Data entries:

BEGIN

(** The body of the inner loop of [Fields]: enter one discovered field
    into the map at [m]. *)
Definition Fields_enter (m : ptr) (hasPrimaryKey : bool) (field : Field)
  : M bool :=
  let hasPrimaryKey := if IsPrimaryKey field then true else hasPrimaryKey in
  mm <- load_fieldmap m ;;;
  match mm !! DBName field with
  | Some value =>
      if IsIgnored value then
        store_fieldmap m (<[DBName field := field]> mm) ;;;
        ret hasPrimaryKey
      else panic "Duplicated column name"
  | None =>
      store_fieldmap m (<[DBName field := field]> mm) ;;;
      ret hasPrimaryKey
  end.

Fixpoint Scope_Fields (fuel : nat) (scope : ptr) (noRelations : list bool)
  : M ptr :=
  match fuel with
  | O => out_of_fuel
  | S fuel' =>
      let withRelation := Fields_withRelation noRelations in
      sc <- load_Scope scope ;;;
      match (if withRelation then fields sc else None) with
      | Some cached => ret cached
      | None =>
          m <- new_fieldmap ∅ ;;;
          iv <- Scope_IndirectValue scope ;;;
          (if Value_IsValid iv && Kind_is_Struct (Value_Kind iv) then
             scopeTyp <- lift (Value_Type iv) ;;;
             hasPrimaryKey <-
               fold_M
                 (fun hasPrimaryKey fieldStruct =>
                    if negb (IsExported E (sf_Name fieldStruct))
                    then ret hasPrimaryKey
                    else
                      fs <- fieldFromStruct_with (Scope_Fields fuel') scope
                              fieldStruct withRelation ;;;
                      fold_M (Fields_enter m) hasPrimaryKey fs)
                 false (Type_fields scopeTyp) ;;;
             if negb hasPrimaryKey then
               mm <- load_fieldmap m ;;;
               match mm !! "id" with
               | Some field =>
                   store_fieldmap m
                     (<["id" := Field_with_IsPrimaryKey true field]> mm)
               | None => ret tt
               end
             else ret tt
           else ret tt) ;;;
          (if withRelation then
             sc' <- load_Scope scope ;;;
             store_Scope scope (Scope_with_fields (Some m) sc')
           else ret tt) ;;;
          ret m
      end
  end.

Definition Scope_fieldFromStruct (fuel : nat) :=
  fieldFromStruct_with (Scope_Fields fuel).

Definition Scope_HasColumn (fuel : nat) := HasColumn_with (Scope_Fields fuel).

(** The first entry that [range] yields with the flag set. *)
Definition first_primary_key (l : list (string * Field)) : option Field :=
  snd <$> find (fun kv => IsPrimaryKey (snd kv)) l.

Definition Scope_PrimaryKeyField (fuel : nat) (scope : ptr)
  : M (option Field) :=
  sc <- load_Scope scope ;;;
  match primaryKeyField sc with
  | None =>
      indirectValue <- Scope_IndirectValue scope ;;;
      clone <- (if Kind_is_Slice (Value_Kind indirectValue) then
                  t <- lift (Value_Type indirectValue) ;;;
                  Scope_New scope (I (zero (Type_Elem t)))
                else ret scope) ;;;
      m <- Scope_Fields fuel clone [] ;;;
      mm <- load_fieldmap m ;;;
      match first_primary_key (map_range E mm) with
      | Some field =>
          sc' <- load_Scope scope ;;;
          store_Scope scope (Scope_with_primaryKeyField (Some field) sc') ;;;
          ret (Some field)
      | None =>
          sc' <- load_Scope scope ;;;
          ret (primaryKeyField sc')
      end
  | Some field => ret (Some field)
  end.

End Gorm.

(** * Vocabulary of the statements

    Predicates and observations on the states of the model, used to state
    what the functions above do. *)

(** ** Error latching *)

Definition scan_error_text : string := "sql: Scan error on column index".

(** The Handle's error after [err(e)], from the error before it: nil and an
    error that is not the sentinel and starts with the scan-error text
    leave it, any other error replaces it. *)
Definition latched (prev : option error) (err : option error) : option error :=
  match err with
  | None => prev
  | Some e =>
      if negb (is_RecordNotFound e)
         && String.prefix scan_error_text (error_Error e)
      then prev else Some e
  end.

(** ** Transactions *)

(** The world in which some step between [Begin] and [CommitOrRollback]
    has left the Handle [p] with the error [err]. *)
Definition World_with_Error (p : ptr) (err : option error) (w : World) : World :=
  let h := heap w in
  mkWorld (mkHeap (<[p := DB_with_Error err (dbs h !!! p)]> (dbs h))
                  (searches h) (scopes h) (fieldmaps h)) (trace w).

Definition finish_event (err : option error) (c : sqlCommon) : event :=
  match err with
  | Some _ => EvRollback c
  | None => EvCommit c
  end.

(** The Scope [scope] has begun the transaction [tx] on its Handle [p]:
    the marker is stored under the Scope's instance id and the Handle's
    connection is the transaction. *)
Definition started_transaction (scope p : ptr) (tx : nat) (w : World) : Prop :=
  let sc := scopes (heap w) !!! scope in
  let d := dbs (heap w) !!! p in
  scope_db sc = Some p ∧ instanceId sc ≠ "" ∧
  is_Some (values d !! ("gorm:started_transaction" +:+ instanceId sc)) ∧
  db d = SqlTx tx ∧ parent d ≠ p.

(** ** The dereferenced target of a Scope *)

(** What [IndirectValue] returns: the cached value, or the dereferenced
    target. *)
Definition Scope_indirect (sc : Scope) : reflect_Value :=
  match indirectValue sc with
  | Some v => v
  | None => reflect_Indirect (reflect_ValueOf (scope_Value sc))
  end.

(** The world after [IndirectValue] has filled its cache. *)
Definition World_with_indirect (scope : ptr) (w : World) : World :=
  let h := heap w in
  let sc := scopes h !!! scope in
  match indirectValue sc with
  | Some _ => w
  | None =>
      mkWorld (mkHeap (dbs h) (searches h)
                 (<[scope := Scope_with_indirectValue (Some (Scope_indirect sc)) sc]>
                    (scopes h))
                 (fieldmaps h)) (trace w)
  end.

(** ** Hook dispatch *)

(** The receivers [CallMethod] dispatches on: the addresses of the
    elements of a collection target, or the target itself. *)
Definition hook_receivers (sc : Scope) : list Val :=
  if Kind_is_Slice (Value_Kind (Scope_indirect sc))
  then map VPtr (Value_elems (Scope_indirect sc))
  else match reflect_ValueOf (scope_Value sc) with
       | RV v _ => [v]
       | RInvalid => []
       end.

(** One of the six shapes [CallMethod] invokes. *)
Definition recognized (fm : method) : bool :=
  match fm with
  | func_other _ _ => false
  | _ => true
  end.

Definition is_call (ev : event) : bool :=
  match ev with
  | EvCall _ _ => true
  | _ => false
  end.

(** The calls of methods of the caller's values in a trace. *)
Definition calls_of (tr : list event) : list event := List.filter is_call tr.

Definition has_hook (E : Env) (name : string) (recv : Val) : bool :=
  match MethodByName E (TypeOf recv) name with
  | Some fm => recognized fm
  | None => false
  end.

(** One call per receiver that has the hook, in the order of the
    receivers. *)
Definition hook_calls (E : Env) (name : string) (recvs : list Val) : list event :=
  map (EvCall name) (List.filter (has_hook E name) recvs).

(** The forms that take a fresh Handle, as a function that returns a
    failure or none. *)
Definition fresh_Handle_body (fm : method)
  : option (Val → ptr → Heap → Heap * option error) :=
  match fm with
  | func_DB f => Some (fun recv p h => (f recv p h, None))
  | func_DB_error f => Some f
  | _ => None
  end.

(** The receiver has a method of this name and of none of the six
    shapes. *)
Definition unsupported (E : Env) (name : string) (recv : Val) : Prop :=
  ∃ n f, MethodByName E (TypeOf recv) name = Some (func_other n f).

(** The stores after the body of a method. *)
Definition method_heap (fm : method) (recv : Val) (arg : ptr) (h : Heap) : Heap :=
  match fm with
  | func_unit f => f recv h
  | func_Scope f => f recv arg h
  | func_DB f => f recv arg h
  | func_unit_error f => fst (f recv h)
  | func_Scope_error f => fst (f recv arg h)
  | func_DB_error f => fst (f recv arg h)
  | func_other _ _ => h
  end.

(** The field [db] of a Scope is unexported and assigned only when the
    Scope is made: the hooks, code of another package, leave it as it
    is. *)
Definition keeps_handle (E : Env) (scope : ptr) (name : string) : Prop :=
  ∀ t fm recv arg h,
    MethodByName E t name = Some fm →
    scope_db (scopes (method_heap fm recv arg h) !!! scope)
    = scope_db (scopes h !!! scope).

(** *** One dispatch after the other *)

(** Whether the method takes a fresh Handle. *)
Definition takes_Handle (fm : method) : bool :=
  match fm with
  | func_DB _ | func_DB_error _ => true
  | _ => false
  end.

(** The Handle given to the body of a method and the world the body starts
    in, when the dispatch starts in [w] on a Scope of the Handle [p]: the
    forms that take a Handle run after [new] on [p]. *)
Definition hook_start (fm : method) (p : ptr) (w : World) : ptr * World :=
  if takes_Handle fm then
    match DB_new p w with
    | Ok (fresh, w') => (fresh, w')
    | _ => (p, w)
    end
  else (p, w).

(** The stores the body of a method leaves and the failure the dispatch
    hands to [Err]: the failure the body returns, none for a body that
    returns nothing, and the failure of the dispatch itself for a method
    of another shape, whose body is not run. *)
Definition hook_result (fm : method) (name : string) (recv : Val)
    (scope fresh : ptr) (h : Heap) : Heap * option error :=
  match fm with
  | func_unit f => (f recv h, None)
  | func_Scope f => (f recv scope h, None)
  | func_DB f => (f recv fresh h, None)
  | func_unit_error f => f recv h
  | func_Scope_error f => f recv scope h
  | func_DB_error f => f recv fresh h
  | func_other _ _ => (h, Some (errors_New ("unsupported function " +:+ name)))
  end.

(** The dispatch on one receiver takes [w] to [w1]: nothing happens when
    the receiver has no method of the name; otherwise the body runs once
    (when it has one of the six shapes), and the Handle [p] of the Scope
    is left as the body left it, but for its error, which is the latched
    failure; the other stores are those the body left. *)
Definition hook_step (E : Env) (scope : ptr) (name : string) (p : ptr)
    (recv : Val) (w w1 : World) : Prop :=
  match MethodByName E (TypeOf recv) name with
  | None => w1 = w
  | Some fm =>
      let start := hook_start fm p w in
      let res := hook_result fm name recv scope start.1 (heap start.2) in
      let d := dbs res.1 !!! p in
      calls_of (trace w1)
      = (calls_of (trace w) ++ if recognized fm then [EvCall name recv] else [])%list ∧
      dbs (heap w1) !!! p = DB_with_Error (latched (Error d) res.2) d ∧
      (∀ q, q ≠ p → dbs (heap w1) !!! q = dbs res.1 !!! q) ∧
      searches (heap w1) = searches res.1 ∧
      scopes (heap w1) = scopes res.1 ∧
      fieldmaps (heap w1) = fieldmaps res.1
  end.
(** C2. For a text over code points [[0, 255]], decoding the encoded text
    gives the text without its characters of code point 0; over
    [[1, 255]] the round trip is the identity. *)
Theorem gzr_to_text_text_to_gzr (text : str) :
  Forall (fun c => 0 <= c <= 255) text ->
  gzr_to_text (text_to_gzr text) = Ok (filter (fun c => c <> 0) text) /\
  (Forall (fun c => 1 <= c) text -> gzr_to_text (text_to_gzr text) = Ok text).
Proof.
  intros Htext.
  assert (Hrt : gzr_to_text (text_to_gzr text)
                = Ok (filter (fun c => c <> 0) text)).
  { unfold gzr_to_text. cbn zeta. rewrite text_to_gzr_slots.
    now rewrite (gzr_to_text_slots text Htext []). }
  split; [exact Hrt|].
  intros Hpos. rewrite Hrt. f_equal.
  clear Hrt Htext. induction Hpos as [|c text Hc _ IH]; [reflexivity|].
  rewrite filter_cons_True by lia. now rewrite IH.
Qed.

Lemma gzr_to_text_text_to_gzr_witness :
  Forall (fun c => 0 <= c <= 255) [72; 0; 105] /\
  gzr_to_text (text_to_gzr [72; 0; 105]) = Ok [72; 105].
Proof.
  assert (H : Forall (fun c => 0 <= c <= 255) [72; 0; 105])
    by (repeat constructor; lia).
  split; [exact H|].
  exact (proj1 (gzr_to_text_text_to_gzr [72; 0; 105] H)).
Defined.

(** C4. For [n] in [[1, 255]] the digit string of [decimal_to_gzr] on the
    threshold-255 sequence, before any padding, has no substring "111", and
    [verify_no_111_pattern] returns [(True, 0)] on it. *)
Theorem decimal_to_gzr_no_111 (n : Z) :
  1 <= n <= 255 ->
  let s := decimal_to_gzr n (Some (generate_tribonacci 255)) in
  verify_no_111_pattern s = (true, 0) /\
  ~ exists pre post, s = pre ++ [ch "1"; ch "1"; ch "1"] ++ post.
Proof.
  intros Hn. cbn zeta.
  pose (check := fun n =>
    str_count (decimal_to_gzr n (Some (generate_tribonacci 255)))
      [ch "1"; ch "1"; ch "1"] =? 0).
  assert (Hc : check n = true)
    by (apply (forallb_Z_upto check 1 255); [vm_compute; reflexivity|lia]).
  unfold check in Hc. apply Z.eqb_eq in Hc.
  split.
  - unfold verify_no_111_pattern. cbn zeta. now rewrite Hc.
  - apply str_count_0_no_occurrence; [discriminate|exact Hc].
Qed.

Lemma decimal_to_gzr_no_111_witness :
  1 <= 7 <= 255 /\
  verify_no_111_pattern (decimal_to_gzr 7 (Some (generate_tribonacci 255)))
  = (true, 0).
Proof.
  split; [lia|]. exact (proj1 (decimal_to_gzr_no_111 7 ltac:(lia))).
Defined.

(** C5, as stated: at threshold 0 the function returns, with any fuel, and
    what it returns is the empty list, not the seed. *)
Lemma generate_tribonacci_0_no_seed :
  generate_tribonacci_fuel 0 0 = Ok [] /\
  generate_tribonacci_fuel 1 0 = Ok [] /\
  generate_tribonacci 0 = [] /\
  ~ [1; 2; 4] `prefix_of` generate_tribonacci 0.
Proof.
  split; [reflexivity|]. split; [reflexivity|]. split; [reflexivity|].
  intros [k Hk]. discriminate Hk.
Qed.

(** C5, amended. For a threshold of at least 1, [generate_tribonacci]
    returns (the loop ends, whatever fuel above the bound is given) a list
    that begins with the seed [[1, 2, 4]], also when the threshold is below
    4; for a threshold below 1 it returns the empty list, before the loop
    and so with any fuel. *)
Theorem generate_tribonacci_seed (threshold : Z) :
  (1 <= threshold ->
   (forall fuel, (Z.to_nat threshold < fuel)%nat ->
      generate_tribonacci_fuel fuel threshold
      = Ok (generate_tribonacci threshold)) /\
   [1; 2; 4] `prefix_of` generate_tribonacci threshold) /\
  (threshold < 1 ->
   (forall fuel, generate_tribonacci_fuel fuel threshold = Ok []) /\
   generate_tribonacci threshold = []).
Proof.
  split.
  - intros Hge. split.
    + intros fuel. apply generate_tribonacci_fuel_enough.
    + now apply generate_tribonacci_inv.
  - intros Hlt. split.
    + intros fuel. unfold generate_tribonacci_fuel.
      destruct (Z.ltb_spec threshold 1); [reflexivity|lia].
    + now apply generate_tribonacci_below.
Qed.

Lemma generate_tribonacci_seed_witness :
  1 <= 2 /\
  generate_tribonacci_fuel 3 2 = Ok (generate_tribonacci 2) /\
  [1; 2; 4] `prefix_of` generate_tribonacci 2 /\
  -5 < 1 /\
  generate_tribonacci_fuel 0 (-5) = Ok [].
Proof.
  split; [lia|].
  destruct (proj1 (generate_tribonacci_seed 2) ltac:(lia)) as [Hfuel Hpre].
  split; [apply Hfuel; cbn; lia|]. split; [exact Hpre|].
  split; [lia|].
  exact (proj1 (proj2 (generate_tribonacci_seed (-5)) ltac:(lia)) 0%nat).
Defined.

(** C6. For a threshold of at least 1, [generate_tribonacci] returns (the
    loop ends, whatever fuel above the bound is given) a non-empty sequence
    whose terms are strictly increasing. *)
Theorem generate_tribonacci_increasing (threshold : Z) :
  1 <= threshold ->
  (forall fuel, (Z.to_nat threshold < fuel)%nat ->
     generate_tribonacci_fuel fuel threshold
     = Ok (generate_tribonacci threshold)) /\
  generate_tribonacci threshold <> [] /\
  increasing (generate_tribonacci threshold).
Proof.
  intros Hge.
  destruct (generate_tribonacci_inv threshold Hge) as [(Hlen & _ & Hinc) _].
  split; [intros fuel; apply generate_tribonacci_fuel_enough|].
  split; [|exact Hinc].
  intros Hnil. rewrite Hnil in Hlen. cbn in Hlen. lia.
Qed.

Lemma generate_tribonacci_increasing_witness :
  1 <= 255 /\
  generate_tribonacci 255 <> [] /\ increasing (generate_tribonacci 255).
Proof.
  split; [lia|].
  exact (proj2 (generate_tribonacci_increasing 255 ltac:(lia))).
Defined.

(** C9. For a text over code points [[0, 255]], [text_to_gzr] returns
    [9 * len(text)] digits: the concatenation, in text order, of one slot
    per character, the character's GZR string (of at most 9 digits)
    left-padded with '0' to width 9. *)
Theorem text_to_gzr_slots_of_9 (text : str) :
  Forall (fun c => 0 <= c <= 255) text ->
  let gzr c := decimal_to_gzr c (Some (generate_tribonacci 255)) in
  length (text_to_gzr text) = (9 * length text)%nat /\
  text_to_gzr text
  = concat (map (fun c => repeat (ch "0") (9 - length (gzr c)) ++ gzr c) text)
  /\ Forall (fun c => (length (gzr c) <= 9)%nat) text.
Proof.
  intros _. cbn zeta. rewrite text_to_gzr_slots.
  split; [apply length_concat_slots|]. split.
  - f_equal. apply map_ext. intros c. apply slot_spec.
  - apply Forall_forall. intros c _. apply slot_spec.
Qed.

Lemma text_to_gzr_slots_of_9_witness :
  Forall (fun c => 0 <= c <= 255) [72; 105] /\
  length (text_to_gzr [72; 105]) = (9 * length [72; 105])%nat.
Proof.
  assert (H : Forall (fun c => 0 <= c <= 255) [72; 105])
    by (repeat constructor; lia).
  split; [exact H|].
  exact (proj1 (text_to_gzr_slots_of_9 [72; 105] H)).
Defined.

(** C10. For every integer [n] and every weight sequence (given or
    defaulted), [decimal_to_gzr] returns a non-empty string of digits '0'
    and '1' that is "0" or begins with '1'. *)
Theorem decimal_to_gzr_leading_digit (n : Z)
  (tribonacci_seq : option (list Z)) :
  let s := decimal_to_gzr n tribonacci_seq in
  s <> [] /\ is_bits s /\ (s = [ch "0"] \/ exists t, s = ch "1" :: t).
Proof.
  cbn zeta.
  destruct (decimal_to_gzr_shape n tribonacci_seq) as (Hb & Hs & _).
  cbn zeta in Hb, Hs.
  split; [|split; [exact Hb|exact Hs]].
  destruct Hs as [-> | [t ->]]; discriminate.
Qed.

(** C8. On an H-by-W grid of 8-bit pixels and a string of binary digits,
    [_embed_bits] does not raise; it returns a new array of the same shape
    in which the pixel at [(i, j)], of row-major index [k = i * W + j], is
    [(old & 0xFE) | int(bits[k])] when [k < min(len(bits), H * W)] and the
    old pixel otherwise; every array that existed before, the input grid
    among them, is as it was. *)
Theorem embed_bits_pixels (w : world GZREncoder) (bits : str)
  (a : ndarray) :
  arrays w !! image (self w) = Some a ->
  wf_array a ->
  is_bits bits ->
  exists (stego : positive) (a' : ndarray),
    _embed_bits bits w
    = (Ok stego, mk_world (self w) (<[stego := a']> (arrays w))) /\
    arrays w !! stego = None /\
    (<[stego := a']> (arrays w)) !! image (self w) = Some a /\
    shape a' = shape a /\
    length (data a') = length (data a) /\
    forall i j : nat,
      (i < (shape a).1)%nat -> (j < (shape a).2)%nat ->
      let k := (i * (shape a).2 + j)%nat in
      exists p : Z,
        data a !! k = Some p /\
        ((k < Nat.min (length bits) ((shape a).1 * (shape a).2))%nat ->
         exists c b : Z,
           bits !! k = Some c /\ int_of_char c = Ok b /\
           data a' !! k = Some (Z.lor (Z.land p 254) b)) /\
        (~ (k < Nat.min (length bits) ((shape a).1 * (shape a).2))%nat ->
         data a' !! k = Some p).
Proof.
  intros Ha Hwf Hbits.
  pose proof (_embed_bits_fresh w) as Hfresh.
  exists (fresh (dom (arrays w))),
    (mk_ndarray (shape a) (lsb_embed (data a) bits)).
  split; [now apply _embed_bits_spec|].
  split; [exact Hfresh|].
  split.
  { rewrite lookup_insert_ne; [exact Ha|]. intros Heq.
    rewrite Heq in Hfresh. rewrite Hfresh in Ha. discriminate. }
  split; [reflexivity|].
  split; [apply length_lsb_embed|].
  destruct Hwf as [Hlen _].
  intros i j Hi Hj k.
  assert (Hk : (k < (shape a).1 * (shape a).2)%nat) by (subst k; nia).
  destruct (lookup_lt_is_Some_2 (data a) k) as [p Hp]; [lia|].
  exists p. split; [exact Hp|]. cbn [data].
  rewrite lookup_lsb_embed, Hp. split.
  - intros Hmin.
    destruct (lookup_lt_is_Some_2 bits k) as [c Hc]; [lia|].
    exists c, (c - ch "0"). rewrite Hc. split; [reflexivity|].
    split; [|reflexivity].
    apply int_of_char_bit.
    unfold is_bits in Hbits. rewrite Forall_forall in Hbits.
    apply Hbits. eapply list_elem_of_lookup_2; eauto.
  - intros Hmin. now rewrite lookup_ge_None_2 by lia.
Qed.
(** C10. After start-up the store holds exactly the default PostgreSQL
    configuration, id 1, active.  As long as no configuration is written,
    that is after any sequence of execute, history, clear-history and
    connection-test requests, [getActiveDatabaseConfig] returns it, and no
    execute request is answered with the no-active-configuration 400. *)
Theorem fresh_store_default_active (E : Env) :
  let default :=
    {| cfg_id := 1;
       cfg_name := lit "Default PostgreSQL";
       cfg_type := lit "postgresql";
       cfg_connectionString := defaultConnectionString E.(DATABASE_URL);
       cfg_isActive := Some true;
       cfg_createdAt := Some (E.(clock) 0) |} in
  (initialWorld E).(storage).(databaseConfigs) = [(1, default)]
  /\ forall rs : list Request,
       let w := serveAll E rs (initialWorld E) in
       storage_getActiveDatabaseConfig w = (Ok (Some default), w)
       /\ forall reqBodyQuery : JsValue,
            fst (executeHandler E reqBodyQuery w)
            <> Ok {| status := 400; body := BMessage noActiveConfigurationMessage |}.
Proof.
  intros default. split; [reflexivity|]. intros rs w.
  assert (A : getActiveDatabaseConfig (storage w) = Some default).
  { pose proof (serveAll_configs E rs (initialWorld E)) as C.
    unfold configsOf in C. fold w in C.
    unfold getActiveDatabaseConfig. rewrite C. reflexivity. }
  split.
  - unfold storage_getActiveDatabaseConfig. now rewrite A.
  - intros reqBodyQuery.
    now apply (executeHandler_with_active E w reqBodyQuery default).
Qed.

END

## TASK INSTRUCTIONS
Filter these records, keeping every line where the word "before" occurs.

## TASK RESULT
(** The Handle's error after [err(e)], from the error before it: nil and an
    threshold-255 sequence, before any padding, has no substring "111", and
    4; for a threshold below 1 it returns the empty list, before the loop
    old pixel otherwise; every array that existed before, the input grid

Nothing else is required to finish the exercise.